Speculating about why her milk hadn’t come in, she added, “Am I doing something wrong? Nobody ever told me. Nobody ever told me about the challenges of breastfeeding. This must be an unspoken reality for SO many new moms.”
Addressing her fellow moms who struggle to feed their newborns, Cho encouraged them to feel no guilt or shame, to accept what cannot be controlled and to feel confident in their ability to make the best decisions for their babies.
At the end of her post, Cho noted that her supply is increasing, and empahsized the power of sisterhood and community in helping her get through these challenges.
The mom’s post received over 300 likes and many supportive comments from fellow parents. The photo and caption were also re-posted on The Empowered Birth Project Instagram, where it received over 5,300 likes.
Cho, who lives on Orcas Island in Washington State, told The Huffington Post she decided to share her story because she knew others must be going through this struggle as well. “This very beginning stage of motherhood has taken me by a whirlwind, and I’m floored. I needed a way to articulate this very visceral experience.”

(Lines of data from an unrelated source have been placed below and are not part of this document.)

(** What leaves a set is what its members send out. *)
Lemma net_out_set f (S : gset V) :
  zsum (net_out f) (elements S) =
  zsum (fun i => f i * from_option (fun e => ind (e_src e ∈ S) - ind (e_dst e ∈ S)) 0 (net !! i)) ids.
Proof.
  unfold net_out. rewrite (zsum_swap (fun v i => f i * (src_is v i - dst_is v i))).
  apply zsum_ext. intros i Hi. rewrite zsum_mul. f_equal.
  unfold src_is, dst_is. destruct (lookup_ids i Hi) as [e ->]. cbn.
  rewrite zsum_sub, !zsum_ind by apply NoDup_elements.
  f_equal; unfold ind; repeat case_decide; set_solver.
Qed.

Lemma net_out_cut f (S : gset V) : feasible f -> s ∈ S -> t ∉ S ->
  value f = zsum (fun i => f i * from_option (fun e => ind (e_src e ∈ S) - ind (e_dst e ∈ S)) 0 (net !! i)) ids.
Proof.
  intros Hf Hs Ht. unfold value. rewrite <- net_out_set. symmetry. apply (zsum_one (net_out f)).
  - apply NoDup_elements.
  - by apply elem_of_elements.
  - intros v Hv Hne. apply elem_of_elements in Hv. apply (fe_conserve f Hf); [done|]. by intros ->.
Qed.

(** No flow exceeds a cut. *)
Lemma weak_duality f S : feasible f -> s ∈ S -> t ∉ S -> value f <= cut_capacity S.
Proof.
  intros Hf Hs Ht. rewrite (net_out_cut f S Hf Hs Ht). apply zsum_le. intros i Hi.
  destruct (lookup_ids i Hi) as [e He]. pose proof (fe_cap f Hf i Hi) as Hc.
  unfold cap in Hc. rewrite He in *. cbn in *. unfold ind, crosses.
  destruct (decide (e_src e ∈ S)), (decide (e_dst e ∈ S));
    first [rewrite bool_decide_true by done | rewrite bool_decide_false by tauto]; lia.
Qed.

(** A saturated cut carries the whole flow. *)
Lemma saturated_cut f S : feasible f -> s ∈ S -> t ∉ S ->
  (forall i e, net !! i = Some e -> e_src e ∈ S -> e_dst e ∉ S -> f i = e_cap e) ->
  (forall i e, net !! i = Some e -> e_src e ∉ S -> e_dst e ∈ S -> f i = 0) ->
  value f = cut_capacity S.
Proof.
  intros Hf Hs Ht Hout Hin. rewrite (net_out_cut f S Hf Hs Ht). apply zsum_ext. intros i Hi.
  destruct (lookup_ids i Hi) as [e He]. rewrite He. cbn. unfold ind, crosses.
  destruct (decide (e_src e ∈ S)) as [Hsrc|Hsrc], (decide (e_dst e ∈ S)) as [Hdst|Hdst];
    first [rewrite bool_decide_true by done | rewrite bool_decide_false by tauto]; try lia.
  - rewrite (Hout i e) by done. lia.
  - rewrite (Hin i e) by done. lia.
Qed.

(** ** Augmenting *)

(** A residual arc: an edge forwards or backwards. *)
Definition tail (a : nat * bool) : option V :=
  e ← net !! a.1; Some (if a.2 then e_src e else e_dst e).
Definition head (a : nat * bool) : option V :=
  e ← net !! a.1; Some (if a.2 then e_dst e else e_src e).
Definition residual (f : nat -> Z) (a : nat * bool) : Z :=
  from_option (fun e => if a.2 then e_cap e - f a.1 else f a.1) 0 (net !! a.1).

Fixpoint walk (u : V) (w : list (nat * bool)) (v : V) : Prop :=
  match w with
  | [] => u = v
  | a :: w' => tail a = Some u /\ exists x, head a = Some x /\ walk x w' v
  end.

Lemma walk_app u w w' v : walk u (w ++ w') v <-> exists x, walk u w x /\ walk x w' v.
Proof.
  revert u. induction w as [|a w IH]; intros u; cbn.
  - split; [eauto|]. by intros (x & -> & ?).
  - split.
    + intros (Ht & x & Hh & (y & ? & ?)%IH). exists y. eauto.
    + intros (y & (Ht & x & Hh & Hw) & Hy). split; [done|]. exists x. split; [done|]. apply IH. eauto.
Qed.

(** A walk without repeated vertices, using no other arcs. *)
Lemma walk_simple u w v : walk u w v ->
  exists w', walk u w' v /\ NoDup (map tail w') /\ (forall a, a ∈ w' -> a ∈ w).
Proof.
  revert u. induction w as [|a w IH]; intros u; cbn.
  - intros ->. exists []. split_and!; [done|by apply NoDup_nil|done].
  - intros (Ht & x & Hh & Hw). destruct (IH x Hw) as (w' & Hw' & Hnd & Hsub).
    destruct (decide (Some u ∈ map tail w')) as [Hin|Hin].
    + apply list_elem_of_fmap in Hin as (b & Hb & Hbw). apply list_elem_of_split in Hbw as (w1 & w2 & ->).
      exists (b :: w2). apply walk_app in Hw' as (y & _ & Hy). cbn in Hy. destruct Hy as (Hb' & Hy).
      split_and!.
      * cbn. split; [done|]. done.
      * rewrite map_app in Hnd. by apply NoDup_app in Hnd as (_ & _ & ?).
      * intros c Hc. right. apply Hsub. set_solver.
    + exists (a :: w'). split_and!.
      * cbn. eauto.
      * cbn. apply NoDup_cons_2; [by rewrite Ht|done].
      * intros c [->|Hc]%elem_of_cons; [by left|right; auto].
Qed.

(** One more unit along the arcs of a walk. *)
Definition delta (w : list (nat * bool)) (i : nat) : Z :=
  zsum (fun a : nat * bool => if decide (a.1 = i) then (if a.2 then 1 else -1) else 0) w.
Definition augment (f : nat -> Z) (w : list (nat * bool)) (i : nat) : Z := f i + delta w i.

Lemma delta_nodup (w : list (nat * bool)) (i : nat) : NoDup w -> delta w i = ind ((i, true) ∈ w) - ind ((i, false) ∈ w).
Proof.
  unfold delta, ind. induction 1 as [|[j b] w Ha _ IH]; [done|]. rewrite zsum_cons, IH. cbn [fst snd].
  destruct (decide (j = i)) as [->|Hji].
  - destruct b; repeat case_decide; (lia || set_solver).
  - repeat case_decide; (lia || set_solver).
Qed.

Lemma net_out_delta w v : Forall (fun a : nat * bool => a.1 ∈ ids) w ->
  net_out (delta w) v =
  zsum (fun a : nat * bool => (if a.2 then 1 else -1) * (src_is v a.1 - dst_is v a.1)) w.
Proof.
  intros Hw. unfold net_out, delta. induction Hw as [|a w Ha _ IH].
  - cbn. rewrite (zsum_ext _ (fun _ => 0)); [apply zsum_0|]. intros i _. lia.
  - rewrite zsum_cons, <- IH.
    assert (Hone : zsum (fun i => (if decide (a.1 = i) then (if a.2 then 1 else -1) else 0)
        * (src_is v i - dst_is v i)) ids = (if a.2 then 1 else -1) * (src_is v a.1 - dst_is v a.1)).
    { rewrite (zsum_one _ ids a.1); [by rewrite decide_True|apply NoDup_seq|done|].
      intros i _ Hi. rewrite decide_False by done. lia. }
    rewrite <- Hone, <- zsum_add. apply zsum_ext. intros i _. rewrite zsum_cons. lia.
Qed.

(** Along a walk the inner vertices cancel. *)
Lemma walk_delta u w v x : walk u w v ->
  Forall (fun a => a.1 ∈ ids) w /\ net_out (delta w) x = ind (u = x) - ind (v = x).
Proof.
  revert u. induction w as [|a w IH]; intros u; cbn [walk].
  - intros ->. split; [constructor|]. rewrite net_out_delta by constructor. cbn. lia.
  - intros (Ht & y & Hh & Hw). destruct (IH y Hw) as [Hids Hd].
    unfold tail, head in *. destruct (net !! a.1) as [e|] eqn:He; [|done].
    assert (Ha : a.1 ∈ ids) by by eapply ids_lookup.
    split; [by constructor|]. rewrite net_out_delta by by constructor.
    rewrite zsum_cons, <- net_out_delta by done. rewrite Hd. unfold src_is, dst_is. rewrite He. cbn in *.
    injection Ht as <-. injection Hh as <-. destruct a.2; lia.
Qed.

Lemma net_out_augment f w v : net_out (augment f w) v = net_out f v + net_out (delta w) v.
Proof. unfold net_out, augment. rewrite <- zsum_add. apply zsum_ext. intros i _. lia. Qed.

Lemma augment_feasible f w : feasible f -> walk s w t -> NoDup w ->
  Forall (fun a => 0 < residual f a) w -> feasible (augment f w).
Proof.
  intros Hf Hw Hnd Hr. split.
  - intros i Hi. pose proof (fe_cap f Hf i Hi) as Hc. unfold augment.
    rewrite delta_nodup by done. unfold ind, cap in *.
    destruct (lookup_ids i Hi) as [e He]. rewrite He in *. cbn in *.
    assert (Hp : forall b : bool, (i, b) ∈ w -> 0 < if b then e_cap e - f i else f i).
    { intros b Hb. rewrite Forall_forall in Hr. apply Hr in Hb. unfold residual in Hb. cbn in Hb.
      by rewrite He in Hb. }
    pose proof (Hp true). pose proof (Hp false).
    destruct (decide ((i, true) ∈ w)), (decide ((i, false) ∈ w)); naive_solver lia.
  - intros v Hs Ht. rewrite net_out_augment, (fe_conserve f Hf v Hs Ht).
    destruct (walk_delta s w t v Hw) as [_ ->]. unfold ind. by rewrite !decide_False.
Qed.

(** A maximum flow leaves no residual walk from the source to the sink. *)
Lemma max_flow_no_walk f w : s <> t -> max_flow_of f -> walk s w t ->
  ~ Forall (fun a => 0 < residual f a) w.
Proof.
  intros Hst [Hf Hmax] Hw Hr. destruct (walk_simple s w t Hw) as (w' & Hw' & Hnd & Hsub).
  assert (Hle : value (augment f w') <= value f).
  - apply Hmax, augment_feasible; [done|done|by eapply NoDup_fmap_1|].
    rewrite Forall_forall in *. auto.
  - unfold value in Hle. rewrite net_out_augment in Hle.
    destruct (walk_delta s w' t s Hw') as [_ Hd]. rewrite Hd in Hle. unfold ind in Hle.
    rewrite decide_True, decide_False in Hle by done. lia.
Qed.
End Flows.

(** ** Reachability *)

Definition reach_step (E : list (V * V)) (S : gset V) : gset V :=
  S ∪ list_to_set (omap (fun e => if decide (e.1 ∈ S) then Some e.2 else None) E).

Fixpoint closure (n : nat) (E : list (V * V)) (S : gset V) : gset V :=
  match n with
  | O => S
  | Datatypes.S n' =>
      let S' := reach_step E S in
      if decide (S' ⊆ S) then S else closure n' E S'
  end.

(** The vertices a depth-first visit discovers. *)
Definition reach (E : list (V * V)) (u : V) : gset V := closure (length E) E {[u]}.

Definition step (E : list (V * V)) (u v : V) : Prop := (u, v) ∈ E.
Definition closed (E : list (V * V)) (S : gset V) : Prop := forall u v, (u, v) ∈ E -> u ∈ S -> v ∈ S.

Lemma elem_of_reach_step E S v : v ∈ reach_step E S <-> v ∈ S \/ exists u, u ∈ S /\ (u, v) ∈ E.
Proof.
  unfold reach_step. rewrite elem_of_union, elem_of_list_to_set, list_elem_of_omap. split.
  - intros [?|([a b] & Hin & Hd)]; [by left|]. cbn in Hd. case_decide; [|done]. injection Hd as ->. eauto.
  - intros [?|(u & Hu & Hin)]; [by left|]. right. exists (u, v). cbn. by rewrite decide_True.
Qed.

Lemma closed_iff E S : closed E S <-> reach_step E S ⊆ S.
Proof.
  split.
  - intros Hc v [?|(u & ? & ?)]%elem_of_reach_step; [done|]. by eapply Hc.
  - intros Hs u v Hin Hu. apply Hs, elem_of_reach_step. eauto.
Qed.

(** The edges that lead out of a set. *)
Definition fresh (E : list (V * V)) (S : gset V) : nat := length (filter (fun e => e.2 ∉ S) E).

Lemma fresh_step E S : ~ reach_step E S ⊆ S -> (fresh E (reach_step E S) < fresh E S)%nat.
Proof.
  intros Hns. assert (exists u v, (u, v) ∈ E /\ u ∈ S /\ v ∉ S) as (u & v & Hin & Hu & Hv).
  { destruct (decide (Exists (fun e => e.1 ∈ S /\ e.2 ∉ S) E)) as [Hex|Hno].
    - apply Exists_exists in Hex as ([u v] & ? & ? & ?). eauto.
    - exfalso. apply Hns, closed_iff. intros u v Hin Hu. destruct (decide (v ∈ S)); [done|].
      exfalso. apply Hno, Exists_exists. exists (u, v). done. }
  assert (Hsub : S ⊆ reach_step E S) by (intros x Hx; apply elem_of_reach_step; by left).
  assert (Hv' : v ∈ reach_step E S) by (apply elem_of_reach_step; eauto).
  apply (length_filter_lt _ _ _ (u, v)); [set_solver|done|done|]. intros Hn. by apply Hn.
Qed.

Lemma closure_closed n E S : (fresh E S <= n)%nat -> closed E (closure n E S).
Proof.
  revert S. induction n as [|n IH]; intros S Hn; cbn [closure].
  - apply closed_iff. destruct (decide (reach_step E S ⊆ S)); [done|].
    exfalso. pose proof (fresh_step E S ltac:(done)). lia.
  - case_decide as Hs; [by apply closed_iff|]. apply IH. pose proof (fresh_step E S Hs). lia.
Qed.

Lemma closure_reached n E S u v : (forall x, x ∈ S -> rtc (step E) u x) -> v ∈ closure n E S ->
  rtc (step E) u v.
Proof.
  revert S. induction n as [|n IH]; intros S HS; cbn [closure]; [by auto|].
  case_decide; [by auto|]. apply IH. intros x [?|(y & Hy & Hin)]%elem_of_reach_step; [by auto|].
  eapply rtc_r; [by apply HS|done].
Qed.

Lemma closure_incl n E S : S ⊆ closure n E S.
Proof.
  revert S. induction n as [|n IH]; intros S; cbn [closure]; [done|]. case_decide; [done|].
  etrans; [|apply IH]. intros x Hx. apply elem_of_reach_step. by left.
Qed.

Theorem reach_spec E u v : v ∈ reach E u <-> rtc (step E) u v.
Proof.
  unfold reach. split.
  - apply closure_reached. intros x ->%elem_of_singleton. done.
  - intros Hr. assert (Hc : closed E (closure (length E) E {[u]})).
    { apply closure_closed. unfold fresh. apply length_filter. }
    assert (Hu : u ∈ closure (length E) E {[u]}) by (apply closure_incl; set_solver).
    revert Hc Hu. generalize (closure (length E) E {[u]}) as S. intros S Hc Hu.
    induction Hr as [|x y z Hxy _ IH]; [done|]. apply IH. by eapply Hc.
Qed.

Lemma reach_closed E u : closed E (reach E u).
Proof. intros x y Hin Hx. rewrite reach_spec in *. by eapply rtc_r. Qed.
(* ===== verification/Ir.v ===== *)
(** The ep2 dialect as the passes of src/lib/ep2 read it: the types and operations of
    src/include/ep2/dialect/EP2Ops.td, and functions as the views of MLIR they use:
    blocks with arguments, operations with operands, results and successors. *)
From Stdlib Require Import ZArith Lia List String.
From stdpp Require Import base list numbers option gmap strings countable.
From S2P Require Import Prelude.
#[local] Open Scope Z_scope.

Module Ir.

(** ** Types *)

Inductive ty :=
  | AnyType
  | IntegerType (width : Z)
  | StructType (isEvent : bool) (elementTypes : list ty) (name : string)
  | BufferType
  | TableType (keyType valueType : ty) (tableSize : Z)
  | AtomType
  | ContextType
  | ContextRefType (valueType : ty)
  | PortType (inn out : bool)
  | OpaqueType (name : string)
  | NoneType
  | UnrankedTensorType  (* tensor<*xf64>, a builtin type of MLIR *)
  | NullType.  (* the null [mlir::Type] *)

(** ** Operations *)

Inductive op_kind :=
  | BitCastOp | ConstantOp | AddOp | SubOp | BitSetOp | BitGetOp | CmpOp | CallOp
  | ContextRefOp (name : string) | ExtractOp | ExtractValueOp | ExtractOffsetOp (offset : Z)
  | EmitOp | EmitValueOp | EmitOffsetOp (offset : Z)
  | LookupOp | UpdateOp | UpdateAtomicOp | LoadOp | StoreOp | NopOp | AssignOp | NextOp
  | SinkOp | GuardOp | GlobalOp (name : string) | GlobalImportOp (name : string) | InitOp | MulOp
  | TerminateOp | ReturnOp | StructAccessOp (index : Z) | StructUpdateOp (index : Z) | StructConstantOp
  | ConnectOp
  | BranchOp | CondBranchOp.
#[export] Instance op_kind_eq_dec : EqDecision op_kind.
Proof. solve_decision. Defined.

(** An argument of a block, or a result of an operation. *)
Inductive value := BlockArg (block index : nat) | OpResult (owner index : nat).
#[export] Instance value_eq_dec : EqDecision value.
Proof. solve_decision. Defined.
#[export] Instance value_countable : Countable value.
Proof.
  refine (inj_countable'
    (fun v => match v with BlockArg b i => inl (b, i) | OpResult o i => inr (o, i) end)
    (fun x => match x with inl (b, i) => BlockArg b i | inr (o, i) => OpResult o i end) _).
  by intros [].
Defined.

(** [o_id] stands for the operation's identity; [o_succs] are the blocks a terminator
    may branch to. *)
Record op := Op {
  o_id : nat; o_kind : op_kind; o_operands : list value; o_results : list ty; o_succs : list nat }.

Record block := Block { b_args : list ty; b_ops : list op }.

(** The attributes the passes set and read. *)
Inductive attr := StringAttr (s : string) | IntegerAttr (n : Z) | BoolAttr (b : bool) | ArrayAttr (l : list string).

Record func := Func { f_name : string; f_attrs : gmap string attr; f_blocks : list block }.

Definition func_ops (f : func) : list op := concat (map b_ops (f_blocks f)).
Definition isHandler (f : func) : bool :=
  match f_attrs f !! "type"%string with Some (StringAttr s) => String.eqb s "handler" | _ => false end.
Definition isExtern (f : func) : bool :=
  match f_attrs f !! "extern"%string with Some (BoolAttr b) => b | _ => false end.

Definition getDefiningOp (f : func) (v : value) : option op :=
  match v with
  | OpResult d _ => List.find (fun o => Nat.eqb (o_id o) d) (func_ops f)
  | BlockArg _ _ => None
  end.

Definition use_empty (f : func) (v : value) : bool :=
  forallb (fun o => bool_decide (v ∉ o_operands o)) (func_ops f).

(** The predecessors of a block, once for every edge. *)
Definition preds (f : func) (b : nat) : list nat :=
  flat_map (fun p => match p.2 with
                     | Block _ ops => flat_map (fun o => repeat p.1 (count_occ Nat.eq_dec (o_succs o) b)) ops
                     end) (combine (seq 0 (length (f_blocks f))) (f_blocks f)).
Definition succs (f : func) (b : nat) : list nat :=
  match f_blocks f !! b with Some (Block _ ops) => flat_map o_succs ops | None => [] end.

(** [getTerminator] *)
Definition terminator (f : func) (b : nat) : option op :=
  match f_blocks f !! b with Some (Block _ ops) => ops !! Nat.pred (length ops) | None => None end.

(** The terminators with successors. *)
Definition branches (o : op) : bool := match o_kind o with BranchOp | CondBranchOp => true | _ => false end.

(** ** Well-formed functions *)

Record wf_func (f : func) : Prop := WfFunc {
  wf_ids : NoDup (map o_id (func_ops f));
  wf_values : forall o v, o ∈ func_ops f -> v ∈ o_operands o ->
    match v with
    | OpResult d i => exists o', o' ∈ func_ops f /\ o_id o' = d /\ (i < length (o_results o'))%nat
    | BlockArg b i => exists bl, f_blocks f !! b = Some bl /\ (i < length (b_args bl))%nat
    end;
  wf_branches : forall o, o ∈ func_ops f -> branches o = true -> o_results o = [] }.

Lemma find_op f o : wf_func f -> o ∈ func_ops f ->
  List.find (fun o' => Nat.eqb (o_id o') (o_id o)) (func_ops f) = Some o.
Proof.
  intros [Hnd _ _] Ho. induction (func_ops f) as [|a l IH]; [by apply elem_of_nil in Ho|].
  cbn [map] in Hnd. apply list.NoDup_cons in Hnd as [Ha Hnd]. cbn.
  apply elem_of_cons in Ho as [->|Ho]; [by rewrite Nat.eqb_refl|].
  destruct (Nat.eqb_spec (o_id a) (o_id o)) as [E|]; [|by apply IH].
  exfalso. apply Ha. rewrite E. by apply list_elem_of_fmap_2.
Qed.

Lemma op_unique f o o' : wf_func f -> o ∈ func_ops f -> o' ∈ func_ops f -> o_id o = o_id o' -> o = o'.
Proof.
  intros Hf Ho Ho' E. apply (find_op f) in Ho; [|done]. apply (find_op f) in Ho'; [|done].
  rewrite E, Ho' in Ho. congruence.
Qed.

Lemma defining_op f d i o : wf_func f -> o ∈ func_ops f -> o_id o = d ->
  getDefiningOp f (OpResult d i) = Some o.
Proof. intros Hf Ho <-. by apply find_op. Qed.

Lemma use_empty_spec f v : use_empty f v = true <-> forall o, o ∈ func_ops f -> v ∉ o_operands o.
Proof.
  unfold use_empty. rewrite forallb_forall. split.
  - intros H o Ho. apply list_elem_of_In, H in Ho. by apply bool_decide_eq_true in Ho.
  - intros H o Ho. apply bool_decide_eq_true, H, list_elem_of_In, Ho.
Qed.

Definition value_ok (f : func) (v : value) : bool :=
  match v with
  | OpResult d i => existsb (fun o => Nat.eqb (o_id o) d && Nat.ltb i (length (o_results o))) (func_ops f)
  | BlockArg b i => from_option (fun bl => Nat.ltb i (length (b_args bl))) false (f_blocks f !! b)
  end.
Definition wf_func_b (f : func) : bool :=
  bool_decide (NoDup (map o_id (func_ops f))) &&
  forallb (fun o => forallb (value_ok f) (o_operands o) && (negb (branches o) || bool_decide (length (o_results o) = 0%nat)))
    (func_ops f).

Lemma wf_func_b_spec f : wf_func_b f = true -> wf_func f.
Proof.
  unfold wf_func_b. rewrite andb_true_iff, bool_decide_eq_true, forallb_forall. intros [Hnd Hall].
  split; [done| |].
  - intros o v Ho Hv. apply list_elem_of_In, Hall, andb_true_iff in Ho as [Hvs _].
    rewrite forallb_forall in Hvs. apply list_elem_of_In, Hvs in Hv. unfold value_ok in Hv. destruct v as [b i|d i].
    + destruct (f_blocks f !! b) as [bl|]; [|done]. exists bl. split; [done|]. by apply Nat.ltb_lt.
    + apply existsb_exists in Hv as (o' & Ho' & Hv). apply andb_true_iff in Hv as [E Hi]. exists o'.
      split; [by apply list_elem_of_In|]. split; [by apply Nat.eqb_eq|by apply Nat.ltb_lt].
  - intros o Ho Hb. apply list_elem_of_In, Hall, andb_true_iff in Ho as [_ Hr]. rewrite Hb in Hr.
    apply bool_decide_eq_true in Hr. by apply length_zero_iff_nil.
Qed.
End Ir.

The mom said she wants to build a website to connect breastfeeding mothers around the U.S. for local “milkshares” and create a platform for information about nursing.
“I want new parents to know that breastfeeding can be a slow going process,” Cho explained. “When I had the baby, I was told that milk should come in approximately three days ― that a thick and sweet substance called colostrum would nourish the baby in very small yet potent amounts until a more substantial flow of milk comes to replace it.”
“But I didn’t know that often times, milk production takes longer than three days,” she added, noting that she wished she’d known this so that she could have prepared supplementing options.
“I wouldn’t have felt so inadequate for not being able to produce milk in the allotted ‘time limit,’” she said.
With her new website, Cho hopes to educate new moms and share personal stories that are informative and empowering.
Because women should know they are not alone in their struggles.